What is expected: Transcribe the listing from its top line through the line with "(** [encoding/gob]: encoders". Keep it exact, both ends included, and add nothing.

Exercise material:

(* ===== verification/LabCodec.v ===== *)
(** * Encoders and decoders of labgob ([labgob/labgob.go])

    A [LabEncoder] and a [LabDecoder] put the checks of Labgob.v in front of [encoding/gob],
    which is an interface: its encoder and decoder with their states, and the law that a stream
    is decoded in the order in which it was encoded. Every value that the rest of the code
    sends, persists or snapshots goes through here. *)

From S2P Require Export Labgob.

Local Open Scope Z_scope.

(** [encoding/gob]: encoders and decoders remember which types they have met. [g_encode] yields
    the bytes written and whether there was no error; [g_decode] reads from the front of its
    input into a value that is there, and yields what it has not read. *)
Class Gob (V : Type) := {
  GobEnc : Type;
  GobDec : Type;
  g_enc0 : GobEnc;
  g_dec0 : GobDec;
  g_encode : GobEnc → V → GobEnc * list Z * bool;
  g_decode : GobDec → list Z → V → GobDec * list Z * V * bool
}.

(** What its documentation promises for the values it can encode: a decoder that has read what
    an encoder has written reads the next value, into the zero value of its type. *)
Class GobLaws (V : Type) `{Gob V} (encodable : V → Prop) (zero : V → V) := {
  g_synced : GobEnc → GobDec → Prop;
  g_synced0 : g_synced g_enc0 g_dec0;
  g_round e d v : g_synced e d → encodable v →
    ∃ e' b d', g_encode e v = (e', b, true) ∧ g_synced e' d' ∧
      ∀ rest, g_decode d (b ++ rest) (zero v) = (d', rest, v, true)
}.

Section codec.
Context {V : Type} `{Gob V}.

(** What [reflect] shows: the types, which names are upper case, the type of a value, and the
    value behind the pointer that is decoded into. *)
Context (desc : nat → TypeDesc) (is_upper : string → bool) (type_no : V → nat)
  (view : V → option GoValue).

(** How deep types are nested at most. *)
Context (fuel : nat).

(** The writer behind an encoder, and the reader behind a decoder. *)
Record LabEncoder := mkLabEncoder { le_out : list Z; le_gob : GobEnc }.
Record LabDecoder := mkLabDecoder { ld_in : list Z; ld_gob : GobDec }.

Definition NewEncoder (w : list Z) : LabEncoder := mkLabEncoder w g_enc0.
Definition NewDecoder (r : list Z) : LabDecoder := mkLabDecoder r g_dec0.

Definition checkValue (value : V) (lg : Labgob) : outcome Labgob :=
  checkType desc is_upper fuel (type_no value) lg.

(** The result tells whether the error is nil. [EncodeValue] does the same with a
    [reflect.Value]. *)
Definition Encode (lg : Labgob) (enc : LabEncoder) (e : V) : outcome (Labgob * LabEncoder * bool) :=
  lg ← checkValue e lg;
  let '(g, b, ok) := g_encode (le_gob enc) e in
  Ret (lg, mkLabEncoder (le_out enc ++ b) g, ok).

Definition EncodeValue (lg : Labgob) (enc : LabEncoder) (value : V)
    : outcome (Labgob * LabEncoder * bool) := Encode lg enc value.

(** [e] is what the pointer refers to before, and in the result after. *)
Definition Decode (lg : Labgob) (dec : LabDecoder) (e : V)
    : outcome (Labgob * LabDecoder * V * bool) :=
  lg ← checkValue e lg;
  lg ← checkDefault is_upper (view e) lg;
  let '(g, r, e, ok) := g_decode (ld_gob dec) (ld_in dec) e in
  Ret (lg, mkLabDecoder r g, e, ok).

(** The registry of gob is a parameter. *)
Definition Register {R} (g_register : R → V → R) (lg : Labgob) (reg : R) (value : V)
    : outcome (Labgob * R) :=
  lg ← checkValue value lg;
  Ret (lg, g_register reg value).

Definition RegisterName {R} (g_register_name : R → string → V → R) (lg : Labgob) (reg : R)
    (name : string) (value : V) : outcome (Labgob * R) :=
  lg ← checkValue value lg;
  Ret (lg, g_register_name reg name value).

(** Values one after the other into one stream, and out of it. *)
Fixpoint Encode_all (lg : Labgob) (enc : LabEncoder) (vs : list V) : outcome (Labgob * LabEncoder * bool) :=
  match vs with
  | [] => Ret (lg, enc, true)
  | v :: vs =>
      '(lg, enc, ok) ← Encode lg enc v;
      '(lg, enc, oks) ← Encode_all lg enc vs;
      Ret (lg, enc, ok && oks)
  end.

Fixpoint Decode_all (lg : Labgob) (dec : LabDecoder) (es : list V)
    : outcome (Labgob * LabDecoder * list V * bool) :=
  match es with
  | [] => Ret (lg, dec, [], true)
  | e :: es =>
      '(lg, dec, e, ok) ← Decode lg dec e;
      '(lg, dec, es, oks) ← Decode_all lg dec es;
      Ret (lg, dec, e :: es, ok && oks)
  end.

(** ** Values that [checkDefault] has nothing to say about *)

(** All zero, and reached through upper-case fields, to the depth that is looked at. *)
Fixpoint fresh (d : nat) (value : GoValue) : bool :=
  match d with
  | O => true
  | S d =>
      match value with
      | VStruct fields => forallb (λ f, is_upper f.1.1 && fresh d f.2) fields
      | VPtr (Some elem) => fresh d elem
      | VBasic _ z => z
      | _ => true
      end
  end.

Definition fresh_value (e : V) : Prop := from_option (λ v, fresh 3 v = true) True (view e).

Lemma fresh_checkDefault1 d value name lg :
  fresh d value = true → checkDefault1 is_upper d NoRO value name lg = Ret lg.
Proof.
  revert value name lg. induction d as [|d IH]; intros value name lg Hf; simpl in *; [done|].
  destruct value as [fields|[elem|]|t z|]; [|by apply IH|done|by rewrite Hf|done].
  revert lg. induction fields as [|[[f em] v] fields IHf]; intros lg; simpl in *; [done|].
  apply andb_true_iff in Hf as [[Hu Hv]%andb_true_iff Hf].
  rewrite Hu, (IH _ _ _ Hv). simpl. by apply IHf.
Qed.

Lemma fresh_checkDefault e lg : fresh_value e → checkDefault is_upper (view e) lg = Ret lg.
Proof.
  unfold fresh_value. destruct (view e) as [v|]; [|done]. intros Hf. exact (fresh_checkDefault1 3 v "" lg Hf).
Qed.

(** ** Round trips *)

(** The types of the values, closed under being part of, and the depth they need. *)
Context (U : gset nat) (HU : ∀ t u, t ∈ U → child desc t u → u ∈ U) (Hfuel : (size U < fuel)%nat).

Definition lg_ok (lg : Labgob) : Prop :=
  lg_checked lg ⊆ U ∧ closed_except desc ∅ (lg_checked lg).

(** Checks of types never warn about values. *)
Lemma checkType_warnings n t lg lg' :
  checkType desc is_upper n t lg = Ret lg' → lg_warnings lg' = lg_warnings lg.
Proof.
  revert t lg lg'. induction n as [|n IH]; intros t lg lg' Hc; simpl in Hc; [done|].
  case_decide; [by simplify_eq|].
  assert (Hfields : ∀ name fields l l', check_fields is_upper (checkType desc is_upper n) name fields l = Ret l' →
    lg_warnings l' = lg_warnings l).
  { intros name fields. induction fields as [|[f ft] fields IHf]; intros l l' Hl; simpl in Hl; [by simplify_eq|].
    bind_inv Hl. apply IHf in Hl as ->. apply IH in Hbind as ->. by destruct (is_upper f). }
  destruct (desc t) as [name fields|e|k e|].
  - by apply Hfields in Hc.
  - by apply IH in Hc.
  - bind_inv Hc. apply IH in Hc as ->. by apply IH in Hbind.
  - by simplify_eq.
Qed.

Lemma checkValue_ok v lg :
  type_no v ∈ U → lg_ok lg →
  ∃ lg', checkValue v lg = Ret lg' ∧ lg_ok lg' ∧ lg_warnings lg' = lg_warnings lg.
Proof.
  intros Hv [HlU Hcl].
  destruct (checkType_spec desc is_upper U HU fuel ∅ (type_no v) lg) as (lg' & Hc & Hck); [done..| |done|].
  { unfold left_over. assert (size (U ∖ lg_checked lg) ≤ size U)%nat; [|lia].
    apply subseteq_size. set_solver. }
  exists lg'. split; [done|]. split; [|by eapply checkType_warnings].
  split; [apply (ck_U _ _ _ _ _ _ _ _ Hck)|apply (ck_closed _ _ _ _ _ _ _ _ Hck)].
Qed.

Context (encodable : V → Prop) (zero : V → V) `{!GobLaws V encodable zero}.

(** A value of this program: its type is known, and it can be encoded; its zero value has the
    same type, and none of its fields are lower case. *)
Record good_value (v : V) : Prop := {
  gv_type : type_no v ∈ U;
  gv_zero : type_no (zero v) ∈ U;
  gv_encodable : encodable v;
  gv_fresh : fresh_value (zero v)
}.

Lemma Encode_spec lg e v w d :
  good_value v → lg_ok lg → g_synced e d →
  ∃ lg' e' b d', Encode lg (mkLabEncoder w e) v = Ret (lg', mkLabEncoder (w ++ b) e', true) ∧
    lg_ok lg' ∧ g_synced e' d' ∧
    ∀ lg1 rest, lg_ok lg1 → ∃ lg1',
      Decode lg1 (mkLabDecoder (b ++ rest) d) (zero v) = Ret (lg1', mkLabDecoder rest d', v, true) ∧
      lg_ok lg1' ∧ lg_warnings lg1' = lg_warnings lg1.
Proof.
  intros [Ht Hz He Hf] Hlg Hs. destruct (checkValue_ok v lg Ht Hlg) as (lg' & Hc & Hlg' & _).
  destruct (g_round e d v Hs He) as (e' & b & d' & Henc & Hs' & Hdec).
  exists lg', e', b, d'. unfold Encode. rewrite Hc. simpl. rewrite Henc.
  split; [done|]. split; [done|]. split; [done|]. intros lg1 rest Hlg1.
  destruct (checkValue_ok (zero v) lg1 Hz Hlg1) as (lg1' & Hc1 & Hlg1' & Hw).
  exists lg1'. unfold Decode. rewrite Hc1. cbn [mbind outcome_bind].
  rewrite (fresh_checkDefault _ _ Hf). simpl. rewrite Hdec. done.
Qed.

Lemma Encode_all_spec lg e w d vs :
  Forall good_value vs → lg_ok lg → g_synced e d →
  ∃ lg' e' b, Encode_all lg (mkLabEncoder w e) vs = Ret (lg', mkLabEncoder (w ++ b) e', true) ∧
    lg_ok lg' ∧
    ∀ lg1 rest, lg_ok lg1 → ∃ lg1' d',
      Decode_all lg1 (mkLabDecoder (b ++ rest) d) (zero <$> vs) = Ret (lg1', mkLabDecoder rest d', vs, true) ∧
      lg_ok lg1' ∧ lg_warnings lg1' = lg_warnings lg1.
Proof.
  intros Hvs. revert lg e w d. induction Hvs as [|v vs Hv Hvs IH]; intros lg e w d Hlg Hs.
  { exists lg, e, []. simpl. rewrite app_nil_r. split; [done|]. split; [done|]. intros lg1 rest Hlg1. eauto. }
  destruct (Encode_spec lg e v w d Hv Hlg Hs) as (lg' & e' & b & d' & Henc & Hlg' & Hs' & Hdec).
  destruct (IH lg' e' (w ++ b) d' Hlg' Hs') as (lg2 & e2 & b2 & Henc2 & Hlg2 & Hdec2).
  exists lg2, e2, (b ++ b2). cbn [Encode_all].
  rewrite Henc. cbn [mbind outcome_bind]. rewrite Henc2. cbn [mbind outcome_bind].
  split; [by rewrite (assoc app)|]. split; [done|]. intros lg1 rest Hlg1.
  destruct (Hdec lg1 (b2 ++ rest) Hlg1) as (lg3 & Hd3 & Hlg3 & Hw3).
  destruct (Hdec2 lg3 rest Hlg3) as (lg4 & d4 & Hd4 & Hlg4 & Hw4).
  exists lg4, d4. rewrite <- (assoc app), fmap_cons. cbn [Decode_all].
  rewrite Hd3. cbn [mbind outcome_bind]. rewrite Hd4. split; [done|]. split; [done|]. congruence.
Qed.

(** C35: what is encoded with labgob comes back. Let any number of values be encoded into one
    stream and, whatever has been checked in the meantime, decoded from it in the same order,
    each into the zero value of its type. If the fields of the types are upper case and gob
    keeps its promise, then no call fails or panics, the values are the same, the stream is
    used up, and no warning about decoding into a non-default variable is given. *)
Theorem labgob_stream_roundtrip lg lg1 vs :
  Forall good_value vs → lg_ok lg → lg_ok lg1 →
  ∃ lg' enc lg1' dec, Encode_all lg (NewEncoder []) vs = Ret (lg', enc, true) ∧
    Decode_all lg1 (NewDecoder (le_out enc)) (zero <$> vs) = Ret (lg1', dec, vs, true) ∧
    ld_in dec = [] ∧ lg_warnings lg1' = lg_warnings lg1.
Proof.
  intros Hvs Hlg Hlg1.
  destruct (Encode_all_spec lg g_enc0 [] g_dec0 vs Hvs Hlg g_synced0) as (lg' & e' & b & He & _ & Hd).
  destruct (Hd lg1 [] Hlg1) as (lg1' & d' & Hdec & _ & Hw). rewrite app_nil_r in Hdec.
  exists lg', (mkLabEncoder b e'), lg1', (mkLabDecoder [] d'). done.
Qed.

(** ** The encoding as the network uses it *)

(** [ClientEnd.Call] and [Service.dispatch] encode each value into a buffer of its own. *)
Definition lab_encode (lg : Labgob) (v : V) : list Z * bool :=
  match Encode lg (NewEncoder []) v with Ret (_, enc, ok) => (le_out enc, ok) | _ => ([], false) end.

Definition lab_decode (lg : Labgob) (b : list Z) (e : V) : V * bool :=
  match Decode lg (NewDecoder b) e with Ret (_, _, e, ok) => (e, ok) | _ => (e, false) end.

(** It is an encoding as Labrpc.v and KvNet.v require one. *)
Theorem lab_decode_encode lg lg1 v :
  good_value v → lg_ok lg → lg_ok lg1 →
  (lab_encode lg v).2 = true ∧ lab_decode lg1 (lab_encode lg v).1 (zero v) = (v, true).
Proof.
  intros Hv Hlg Hlg1. unfold lab_decode, lab_encode.
  destruct (Encode_spec lg g_enc0 v [] g_dec0 Hv Hlg g_synced0) as (lg' & e' & b & d' & He & _ & _ & Hd).
  unfold NewEncoder. rewrite He. simpl. destruct (Hd lg1 [] Hlg1) as (lg1' & Hdec & _).
  rewrite app_nil_r in Hdec. unfold NewDecoder. by rewrite Hdec.
Qed.
End codec.

(** ** An example: numbers in a struct with one field *)

(** Like gob, it sends a description of the type before the first value. *)
#[export] Instance ex_gob : Gob Z := {
  GobEnc := bool;
  GobDec := bool;
  g_enc0 := false;
  g_dec0 := false;
  g_encode := λ sent v, (true, (if sent then [] else [255]) ++ [v], true);
  g_decode := λ known b v,
    match known, b with
    | true, v :: b => (true, b, v, true)
    | false, _ :: v :: b => (true, b, v, true)
    | _, _ => (known, b, v, false)
    end
}.

#[export] Instance ex_gob_laws : GobLaws Z (λ _, True) (λ _, 0).
Proof.
  refine {| g_synced := (@eq bool : GobEnc → GobDec → Prop) |}; [done|].
  intros e d v <- _. exists true. destruct e; eexists _, true; (split; [reflexivity|]); done.
Defined.

Definition ex_struct (t : nat) : TypeDesc :=
  match t with O => TStruct "Cmd" [("Val", 1%nat)] | _ => TOther end.

Definition ex_view (v : Z) : option GoValue :=
  Some (VPtr (Some (VStruct [("Val", false, VBasic "int" (v =? 0))]))).

Lemma ex_struct_closed t u :
  t ∈ ({[0%nat; 1%nat]} : gset nat) → child ex_struct t u → u ∈ ({[0%nat; 1%nat]} : gset nat).
Proof. intros _. destruct t as [|t]; [|done]. intros ->%list_elem_of_singleton. set_solver. Qed.

Lemma labgob_stream_roundtrip_witness :
  ∃ lg' enc lg1' dec,
    Encode_all ex_struct ascii_upper (λ _, 0%nat) 3 labgob_init (NewEncoder []) [4; 5] = Ret (lg', enc, true) ∧
    Decode_all ex_struct ascii_upper (λ _, 0%nat) ex_view 3 labgob_init (NewDecoder (le_out enc)) [0; 0] =
      Ret (lg1', dec, [4; 5], true) ∧ ld_in dec = [] ∧ lg_warnings lg1' = [].
Proof.
  apply (labgob_stream_roundtrip ex_struct ascii_upper (λ _, 0%nat) ex_view 3 {[0%nat; 1%nat]}
    ex_struct_closed ltac:(vm_compute; lia) (λ _, True) (λ _, 0)
    labgob_init labgob_init [4; 5]).
  - repeat constructor; try set_solver.
  - split; [set_solver|intros u; set_solver].
  - split; [set_solver|intros u; set_solver].
Defined.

Answer below:
(* ===== verification/LabCodec.v ===== *)
(** * Encoders and decoders of labgob ([labgob/labgob.go])

    A [LabEncoder] and a [LabDecoder] put the checks of Labgob.v in front of [encoding/gob],
    which is an interface: its encoder and decoder with their states, and the law that a stream
    is decoded in the order in which it was encoded. Every value that the rest of the code
    sends, persists or snapshots goes through here. *)

From S2P Require Export Labgob.

Local Open Scope Z_scope.

(** [encoding/gob]: encoders and decoders remember which types they have met. [g_encode] yields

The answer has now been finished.